Input for this task
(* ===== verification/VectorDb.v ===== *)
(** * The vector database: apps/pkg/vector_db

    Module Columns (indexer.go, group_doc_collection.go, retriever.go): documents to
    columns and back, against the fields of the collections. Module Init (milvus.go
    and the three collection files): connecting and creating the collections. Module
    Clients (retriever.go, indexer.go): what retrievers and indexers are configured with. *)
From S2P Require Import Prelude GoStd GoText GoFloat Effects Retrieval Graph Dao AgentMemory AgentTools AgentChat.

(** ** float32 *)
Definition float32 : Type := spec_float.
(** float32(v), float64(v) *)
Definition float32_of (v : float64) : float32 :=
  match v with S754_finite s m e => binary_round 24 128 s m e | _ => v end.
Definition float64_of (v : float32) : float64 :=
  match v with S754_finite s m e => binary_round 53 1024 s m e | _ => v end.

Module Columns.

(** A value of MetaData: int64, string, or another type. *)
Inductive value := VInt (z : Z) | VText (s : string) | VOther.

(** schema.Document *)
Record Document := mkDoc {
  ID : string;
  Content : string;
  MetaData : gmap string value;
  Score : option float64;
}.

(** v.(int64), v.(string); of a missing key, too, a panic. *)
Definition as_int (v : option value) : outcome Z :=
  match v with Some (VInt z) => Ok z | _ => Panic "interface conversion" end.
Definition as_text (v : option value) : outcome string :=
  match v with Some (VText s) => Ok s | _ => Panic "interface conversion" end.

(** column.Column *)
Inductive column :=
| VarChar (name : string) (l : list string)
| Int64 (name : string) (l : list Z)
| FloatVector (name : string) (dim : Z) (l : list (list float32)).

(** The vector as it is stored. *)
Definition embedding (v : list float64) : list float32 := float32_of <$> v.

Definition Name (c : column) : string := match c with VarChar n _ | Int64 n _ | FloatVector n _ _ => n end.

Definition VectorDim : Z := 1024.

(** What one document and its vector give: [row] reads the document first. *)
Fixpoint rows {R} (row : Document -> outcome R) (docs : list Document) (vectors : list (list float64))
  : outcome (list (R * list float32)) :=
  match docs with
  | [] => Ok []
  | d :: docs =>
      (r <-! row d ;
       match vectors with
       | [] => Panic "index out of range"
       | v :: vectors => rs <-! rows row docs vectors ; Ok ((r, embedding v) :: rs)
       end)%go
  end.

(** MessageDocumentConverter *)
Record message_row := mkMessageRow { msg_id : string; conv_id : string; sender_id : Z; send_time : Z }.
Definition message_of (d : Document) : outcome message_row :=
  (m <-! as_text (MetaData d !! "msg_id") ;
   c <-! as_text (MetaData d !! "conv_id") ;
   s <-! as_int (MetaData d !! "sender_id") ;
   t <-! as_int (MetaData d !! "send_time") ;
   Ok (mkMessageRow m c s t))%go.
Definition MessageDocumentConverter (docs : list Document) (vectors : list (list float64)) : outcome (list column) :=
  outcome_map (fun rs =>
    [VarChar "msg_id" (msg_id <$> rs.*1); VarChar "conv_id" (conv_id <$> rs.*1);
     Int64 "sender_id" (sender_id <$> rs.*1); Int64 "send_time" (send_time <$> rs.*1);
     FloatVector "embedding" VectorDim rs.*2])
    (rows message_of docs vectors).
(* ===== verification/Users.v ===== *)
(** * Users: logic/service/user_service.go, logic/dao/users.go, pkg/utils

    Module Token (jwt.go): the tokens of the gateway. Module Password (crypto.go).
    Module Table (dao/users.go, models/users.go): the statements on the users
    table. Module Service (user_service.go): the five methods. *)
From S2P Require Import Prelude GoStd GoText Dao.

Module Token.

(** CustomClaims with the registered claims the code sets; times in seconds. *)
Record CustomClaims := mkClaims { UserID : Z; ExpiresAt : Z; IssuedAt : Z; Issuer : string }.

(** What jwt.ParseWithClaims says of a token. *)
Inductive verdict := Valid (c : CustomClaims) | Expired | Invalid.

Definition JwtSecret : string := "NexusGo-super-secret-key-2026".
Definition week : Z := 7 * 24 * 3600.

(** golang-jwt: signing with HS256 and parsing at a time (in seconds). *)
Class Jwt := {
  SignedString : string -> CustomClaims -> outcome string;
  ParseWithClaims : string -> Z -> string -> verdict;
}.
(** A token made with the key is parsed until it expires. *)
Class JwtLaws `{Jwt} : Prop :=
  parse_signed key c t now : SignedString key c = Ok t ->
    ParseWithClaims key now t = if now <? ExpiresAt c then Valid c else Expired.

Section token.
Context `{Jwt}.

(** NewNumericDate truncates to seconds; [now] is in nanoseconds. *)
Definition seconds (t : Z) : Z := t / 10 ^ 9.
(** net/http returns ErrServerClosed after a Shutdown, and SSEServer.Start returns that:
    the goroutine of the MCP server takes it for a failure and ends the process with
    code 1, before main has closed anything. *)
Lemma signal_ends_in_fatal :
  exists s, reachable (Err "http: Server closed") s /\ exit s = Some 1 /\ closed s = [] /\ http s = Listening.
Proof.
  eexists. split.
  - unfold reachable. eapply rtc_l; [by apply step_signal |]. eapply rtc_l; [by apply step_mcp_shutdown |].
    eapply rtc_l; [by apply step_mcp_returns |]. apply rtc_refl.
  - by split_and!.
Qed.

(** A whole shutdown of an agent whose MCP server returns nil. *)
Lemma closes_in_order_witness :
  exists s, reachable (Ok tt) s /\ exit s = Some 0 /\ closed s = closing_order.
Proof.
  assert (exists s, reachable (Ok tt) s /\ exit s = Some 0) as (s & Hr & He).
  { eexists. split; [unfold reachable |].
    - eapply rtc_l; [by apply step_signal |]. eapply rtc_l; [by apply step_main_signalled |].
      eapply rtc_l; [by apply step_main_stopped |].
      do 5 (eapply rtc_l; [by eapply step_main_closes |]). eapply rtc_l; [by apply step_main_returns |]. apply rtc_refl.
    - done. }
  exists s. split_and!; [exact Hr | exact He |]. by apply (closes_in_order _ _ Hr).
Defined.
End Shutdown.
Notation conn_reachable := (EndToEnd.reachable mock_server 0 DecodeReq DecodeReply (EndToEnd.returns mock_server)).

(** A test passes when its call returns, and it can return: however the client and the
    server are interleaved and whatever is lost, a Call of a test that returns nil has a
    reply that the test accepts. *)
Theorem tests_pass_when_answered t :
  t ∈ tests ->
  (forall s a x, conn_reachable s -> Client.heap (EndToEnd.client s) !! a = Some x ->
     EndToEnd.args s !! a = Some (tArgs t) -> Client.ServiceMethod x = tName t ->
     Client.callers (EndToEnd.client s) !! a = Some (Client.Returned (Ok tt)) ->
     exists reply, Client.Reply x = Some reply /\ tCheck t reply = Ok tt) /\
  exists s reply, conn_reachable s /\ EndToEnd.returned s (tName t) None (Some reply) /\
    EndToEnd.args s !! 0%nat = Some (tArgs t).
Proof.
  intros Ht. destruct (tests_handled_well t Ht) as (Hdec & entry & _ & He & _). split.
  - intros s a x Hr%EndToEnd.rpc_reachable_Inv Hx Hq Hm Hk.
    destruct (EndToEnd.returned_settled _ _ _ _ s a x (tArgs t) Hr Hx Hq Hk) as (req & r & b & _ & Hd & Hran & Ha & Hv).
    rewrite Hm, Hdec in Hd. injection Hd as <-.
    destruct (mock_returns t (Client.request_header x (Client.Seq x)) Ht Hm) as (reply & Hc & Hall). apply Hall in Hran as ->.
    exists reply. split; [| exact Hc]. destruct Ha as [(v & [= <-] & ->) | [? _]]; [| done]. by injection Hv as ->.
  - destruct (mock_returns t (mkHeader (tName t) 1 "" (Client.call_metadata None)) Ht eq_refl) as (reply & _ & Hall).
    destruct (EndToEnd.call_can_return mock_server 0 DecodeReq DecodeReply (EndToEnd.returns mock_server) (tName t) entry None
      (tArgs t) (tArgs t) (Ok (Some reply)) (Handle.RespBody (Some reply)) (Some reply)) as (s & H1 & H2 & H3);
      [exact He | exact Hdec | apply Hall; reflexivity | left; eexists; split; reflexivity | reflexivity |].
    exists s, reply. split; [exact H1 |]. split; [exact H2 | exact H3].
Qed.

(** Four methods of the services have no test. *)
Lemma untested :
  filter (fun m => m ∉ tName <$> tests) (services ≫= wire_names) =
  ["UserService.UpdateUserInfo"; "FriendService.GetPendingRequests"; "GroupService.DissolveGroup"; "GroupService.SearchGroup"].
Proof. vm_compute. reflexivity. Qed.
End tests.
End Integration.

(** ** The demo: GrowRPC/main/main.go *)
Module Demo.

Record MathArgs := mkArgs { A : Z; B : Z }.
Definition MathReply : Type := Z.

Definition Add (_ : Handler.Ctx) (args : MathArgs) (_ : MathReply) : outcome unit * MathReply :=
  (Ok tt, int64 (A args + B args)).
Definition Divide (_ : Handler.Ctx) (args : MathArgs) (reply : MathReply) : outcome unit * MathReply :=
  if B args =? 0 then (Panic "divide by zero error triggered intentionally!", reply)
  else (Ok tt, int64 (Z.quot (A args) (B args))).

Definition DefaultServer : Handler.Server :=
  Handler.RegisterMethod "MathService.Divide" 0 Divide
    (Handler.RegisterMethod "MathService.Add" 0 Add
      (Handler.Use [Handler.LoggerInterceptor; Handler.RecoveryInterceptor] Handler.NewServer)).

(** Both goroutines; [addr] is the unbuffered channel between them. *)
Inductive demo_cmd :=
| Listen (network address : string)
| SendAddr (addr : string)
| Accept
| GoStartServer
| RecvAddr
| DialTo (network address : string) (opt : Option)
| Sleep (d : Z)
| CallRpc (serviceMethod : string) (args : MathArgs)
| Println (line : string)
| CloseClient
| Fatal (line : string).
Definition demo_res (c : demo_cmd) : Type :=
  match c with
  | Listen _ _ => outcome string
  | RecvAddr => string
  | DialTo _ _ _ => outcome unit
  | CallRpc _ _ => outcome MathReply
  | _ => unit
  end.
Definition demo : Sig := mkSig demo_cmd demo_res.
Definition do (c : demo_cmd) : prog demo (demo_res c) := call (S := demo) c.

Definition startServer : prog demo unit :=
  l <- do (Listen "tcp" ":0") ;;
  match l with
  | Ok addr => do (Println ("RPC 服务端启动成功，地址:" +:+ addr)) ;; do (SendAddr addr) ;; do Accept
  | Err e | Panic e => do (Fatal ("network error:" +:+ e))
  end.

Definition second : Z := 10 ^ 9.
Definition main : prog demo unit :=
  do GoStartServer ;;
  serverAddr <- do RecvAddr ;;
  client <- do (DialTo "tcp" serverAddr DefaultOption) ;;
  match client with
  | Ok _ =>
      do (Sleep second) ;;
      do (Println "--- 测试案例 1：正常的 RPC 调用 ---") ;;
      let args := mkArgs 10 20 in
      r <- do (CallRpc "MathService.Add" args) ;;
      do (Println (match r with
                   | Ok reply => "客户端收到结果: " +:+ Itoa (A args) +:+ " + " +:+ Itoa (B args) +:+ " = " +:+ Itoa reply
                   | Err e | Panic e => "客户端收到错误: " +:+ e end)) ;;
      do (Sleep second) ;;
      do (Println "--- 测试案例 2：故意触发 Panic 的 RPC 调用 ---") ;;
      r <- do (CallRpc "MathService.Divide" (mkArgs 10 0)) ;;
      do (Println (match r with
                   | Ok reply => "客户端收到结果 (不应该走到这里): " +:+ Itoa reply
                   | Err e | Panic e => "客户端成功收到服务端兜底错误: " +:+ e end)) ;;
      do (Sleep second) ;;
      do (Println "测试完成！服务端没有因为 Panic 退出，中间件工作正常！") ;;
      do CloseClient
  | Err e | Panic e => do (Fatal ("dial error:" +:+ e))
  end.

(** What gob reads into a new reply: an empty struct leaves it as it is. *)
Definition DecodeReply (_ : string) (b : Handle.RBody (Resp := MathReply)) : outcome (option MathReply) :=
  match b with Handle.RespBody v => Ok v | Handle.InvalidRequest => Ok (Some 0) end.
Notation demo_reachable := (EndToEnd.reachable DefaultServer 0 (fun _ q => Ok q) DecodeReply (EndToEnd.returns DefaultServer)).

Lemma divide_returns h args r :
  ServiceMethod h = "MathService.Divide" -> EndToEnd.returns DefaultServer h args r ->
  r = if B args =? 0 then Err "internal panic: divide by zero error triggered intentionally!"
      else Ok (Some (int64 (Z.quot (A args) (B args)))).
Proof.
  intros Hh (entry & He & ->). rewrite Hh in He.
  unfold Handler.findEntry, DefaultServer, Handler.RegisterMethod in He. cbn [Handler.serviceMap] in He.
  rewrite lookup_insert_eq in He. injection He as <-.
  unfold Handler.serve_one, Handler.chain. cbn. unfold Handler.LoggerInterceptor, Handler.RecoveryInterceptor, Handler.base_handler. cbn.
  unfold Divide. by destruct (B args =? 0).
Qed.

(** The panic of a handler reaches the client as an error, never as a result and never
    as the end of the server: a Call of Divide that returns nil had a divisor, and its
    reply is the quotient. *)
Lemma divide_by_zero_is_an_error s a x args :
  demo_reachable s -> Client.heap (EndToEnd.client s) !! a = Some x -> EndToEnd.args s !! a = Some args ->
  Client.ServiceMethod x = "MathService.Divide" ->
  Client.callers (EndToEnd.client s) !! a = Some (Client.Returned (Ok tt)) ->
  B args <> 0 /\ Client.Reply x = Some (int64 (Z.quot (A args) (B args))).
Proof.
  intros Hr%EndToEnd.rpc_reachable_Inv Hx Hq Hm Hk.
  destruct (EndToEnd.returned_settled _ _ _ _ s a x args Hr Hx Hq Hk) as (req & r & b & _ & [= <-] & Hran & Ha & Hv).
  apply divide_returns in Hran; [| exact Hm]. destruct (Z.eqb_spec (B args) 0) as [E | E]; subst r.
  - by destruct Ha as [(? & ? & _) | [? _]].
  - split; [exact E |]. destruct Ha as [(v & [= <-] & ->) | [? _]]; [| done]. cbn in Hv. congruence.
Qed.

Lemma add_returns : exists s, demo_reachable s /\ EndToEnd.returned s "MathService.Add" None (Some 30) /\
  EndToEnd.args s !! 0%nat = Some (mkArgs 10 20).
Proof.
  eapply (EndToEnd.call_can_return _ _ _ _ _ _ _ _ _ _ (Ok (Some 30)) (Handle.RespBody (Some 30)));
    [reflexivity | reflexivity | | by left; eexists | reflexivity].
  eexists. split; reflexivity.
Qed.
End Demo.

The problem
Set down exactly the lines that begin the records and continue through the line bearing "(** float32(v), float64(v) *)"; include both ends.

Result of this task
(* ===== verification/VectorDb.v ===== *)
(** * The vector database: apps/pkg/vector_db

    Module Columns (indexer.go, group_doc_collection.go, retriever.go): documents to
    columns and back, against the fields of the collections. Module Init (milvus.go
    and the three collection files): connecting and creating the collections. Module
    Clients (retriever.go, indexer.go): what retrievers and indexers are configured with. *)
From S2P Require Import Prelude GoStd GoText GoFloat Effects Retrieval Graph Dao AgentMemory AgentTools AgentChat.

(** ** float32 *)
Definition float32 : Type := spec_float.
(** float32(v), float64(v) *)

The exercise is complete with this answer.